Sound and vision blog

05 March 2012

Words into words



This British Library event on 'The Future of Text', held 22 September 2011, includes a talk by me on the opportunities provided by subtitle and speech-to-text searching (at 1:25:10, and you'll need to turn the volume up...)

The key term when considering what we need to do with moving images at the British is 'integration'. It turns up on every strategy document, every PowerPoint presentation, every funding application. We are not interested (primarily) in the medium for its own sake, but as it supports research in other subjects. We want researchers to search for the topic that interests them and to be able to offer them, in the one place, books, journals, newspapers, photographs, maps, websites, sound recordings ... and moving images. There should be no hierachy among the media, and the more varied and integrated an offering we can provide for researchers, the more chances there are of them finding something that surprises them, that takes their research into corners they hadn't considered.

To achieve this noble vision, we need to do two things.
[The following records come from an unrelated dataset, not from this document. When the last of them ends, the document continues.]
Lemma tty_take_spec d len : tty_ok d -> tty_content d <> [] -> 0 <= len ->
  let n := Z.min len (zlen (tty_content d)) in
  if read_buffer_head d + n <=? tty_buffer_size then
    exists d', tty_take d len = Ok (take (Z.to_nat n) (tty_content d), d') /\ tty_ok d' /\ tty_content d' = drop (Z.to_nat n) (tty_content d)
  else tty_take d len = Fault.
Proof.
  intros (Hb & Hh & Ht) Hne Hl n. unfold tty_content in *.
  pose proof (ring_length (read_buffer d) (read_buffer_head d) (read_buffer_tail d) Hb Hh Ht) as Hlen.
  assert (read_buffer_head d <> read_buffer_tail d) as Hht.
  { intros E. rewrite E in Hlen, Hne. rewrite Z.leb_refl in Hlen. destruct (ring_content _ _ _); [done|].
    rewrite zlen_cons in Hlen. pose proof (zlen_nonneg l). lia. }
  assert (zlen (ring_content (read_buffer d) (read_buffer_head d) (read_buffer_tail d)) =
    if read_buffer_head d <? read_buffer_tail d then read_buffer_tail d - read_buffer_head d
    else tty_buffer_size - read_buffer_head d + read_buffer_tail d) as Hc.
  { rewrite Hlen. destruct (Z.leb_spec (read_buffer_head d) (read_buffer_tail d)), (Z.ltb_spec (read_buffer_head d) (read_buffer_tail d)); lia. }
  unfold tty_take. cbv zeta. rewrite <- Hc, Hb.
  assert ((if len <? zlen (ring_content (read_buffer d) (read_buffer_head d) (read_buffer_tail d)) then len
    else zlen (ring_content (read_buffer d) (read_buffer_head d) (read_buffer_tail d))) = n) as ->.
  { unfold n. destruct (Z.ltb_spec len (zlen (ring_content (read_buffer d) (read_buffer_head d) (read_buffer_tail d)))); lia. }
  destruct (Z.leb_spec (read_buffer_head d + n) tty_buffer_size); [|done].
  pose proof (zlen_nonneg (ring_content (read_buffer d) (read_buffer_head d) (read_buffer_tail d))).
  destruct (ring_pop (read_buffer d) (read_buffer_head d) (read_buffer_tail d) n) as [Hp1 Hp2]; try done; [unfold n; lia|].
  eexists. split; [by rewrite Hp1|]. split; [|done].
  split; [done|]. split; [|done]. apply Z.mod_pos_bound. unfold tty_buffer_size. lia.
Qed.

Lemma tty_read_spec w s cpu tid q d len : tty_ok d -> tty_content d <> [] -> 0 <= len ->
  let n := Z.min len (zlen (tty_content d)) in
  if read_buffer_head d + n <=? tty_buffer_size then
    exists d', tty_read w s cpu tid q d len = Ok (Read (take (Z.to_nat n) (tty_content d)), w, s, d') /\ tty_ok d' /\
      tty_content d' = drop (Z.to_nat n) (tty_content d)
  else tty_read w s cpu tid q d len = Fault.
Proof.
  intros Hok Hne Hl. pose proof (tty_take_spec d len Hok Hne Hl) as Ht. cbv zeta in *. unfold tty_read.
  destruct (Z.eqb_spec (read_buffer_head d) (read_buffer_tail d)) as [E'|E'].
  { exfalso. apply Hne. unfold tty_content, ring_content. rewrite E', Z.leb_refl, Z.sub_diag. done. }
  case_match.
  - destruct Ht as (d'' & -> & Hok'' & Hc''). cbn [outcome_bind]. by exists d''.
  - by rewrite Ht.
Qed.

(** A terminal is a queue of what was typed.  While there is room for
    them and nobody waits, the characters of a line that are no signal are
    appended to the buffer in order, as typed, and echoed, with carriage
    return as newline, when the terminal is set up so.  A read of a buffer
    with something in it returns the oldest characters, as many as fit, and
    takes exactly those out, unless they lie around the end of the ring: then
    the copy leaves the buffer. *)
Theorem tty_input_order w s cpu tid q d cs len : tty_ok d -> length (c_cc (tt_termios d)) = 32%nat -> wq_queues w !! q = Some [] ->
  Forall (ordinary d) cs -> zlen (tty_content d) + zlen cs < tty_buffer_size -> cs <> [] -> 0 <= len ->
  exists d', consume_all w s cpu q d cs = Ok (w, s, d') /\ tty_ok d' /\ tty_content d' = tty_content d ++ map u8 cs /\
    tt_out d' = tt_out d ++ concat (map (echoed d) cs) /\
    let n := Z.min len (zlen (tty_content d')) in
    if read_buffer_head d' + n <=? tty_buffer_size then
      exists d'', tty_read w s cpu tid q d' len = Ok (Read (take (Z.to_nat n) (tty_content d')), w, s, d'') /\ tty_ok d'' /\
        tty_content d'' = drop (Z.to_nat n) (tty_content d')
    else tty_read w s cpu tid q d' len = Fault.
Proof.
  intros Hok Hcc Hq Hord Hroom Hne Hl. destruct (consume_all_spec w s cpu q cs d) as (d' & E & Hok' & Hc & Ho); [done..|].
  exists d'. split_and!; try done. apply tty_read_spec; [done| |done]. rewrite Hc. by destruct (tty_content d), cs.
Qed.

(** An empty terminal on which the line "hi" is typed and read. *)
Lemma tty_input_order_witness : exists d d'',
  consume_all (mk_wait {[ 1 := [] ]} ∅) two_cpus 0 1 (tty_new (replicate 4096 0)) [104; 105; 13] = Ok (mk_wait {[ 1 := [] ]} ∅, two_cpus, d) /\
  tt_out d = [104; 105; 10] /\
  tty_read (mk_wait {[ 1 := [] ]} ∅) two_cpus 0 1 1 d 2 = Ok (Read [104; 105], mk_wait {[ 1 := [] ]} ∅, two_cpus, d'') /\
  tty_content d'' = [13].
Proof.
  destruct (tty_input_order (mk_wait {[ 1 := [] ]} ∅) two_cpus 0 1 1 (tty_new (replicate 4096 0)) [104; 105; 13] 2)
    as (d & E & Hok & Hc & Ho & Hr).
  - vm_compute. done.
  - done.
  - done.
  - repeat constructor; intros _; done.
  - vm_compute. done.
  - done.
  - lia.
  - rewrite Hc in Hr. assert (read_buffer_head d = 0) as Hh.
    { revert E. vm_compute. intros E. injection E as <-. reflexivity. }
    rewrite Hh in Hr. destruct Hr as (d'' & Hr & _ & Hd). exists d, d''. split; [exact E|]. split; [exact Ho|]. split; [exact Hr|exact Hd].
Defined.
The first, of course, is to have the moving images. We have a growing collection of these (around 55,000 at the last count), many of them music-related since they were collected by our Sound Archive, though the collection is starting to increase in breadth. We hope to extend the number of moving image items we offer considerably through partnerships, more of which at another time.

Second is to have the tools to enable researchers to find these different media in the one place. The Library has already made a big step forward here with its new Explore the British Library catalogue, which brings a large part of our collection, including  some of the moving image collection, in the one place. Searches can be filtered by any medium, including moving image, and we'll be adding more films and video records to the catalogue over the next few months.

But having films, books, manuscripts etc. all in the one place doesn't necessarily make for equality of searching. Unless you have equally rich metadata, or catalogue records, for each medium, then - simply put - those media with more words will get more attention. As the Library delves all the more into offering full-text searching, then the moving image has to be there too, or it will get put to the sidelines once again.

We were aware of this need when we started our television and radio news recording programme, which is due to become a reading room service quite soon (more on that innovation in a later post). The service, which we are calling Broadcast News, captures subtitles from television news programmes where these are available, then translates these into word-searchable text (a considerable technical challenge, because the subtitles on your TV programmes are graphics, not text, and need to be read through a process not unlike OCR). So you can search across thousands of television news programmes through the words spoken on the screen.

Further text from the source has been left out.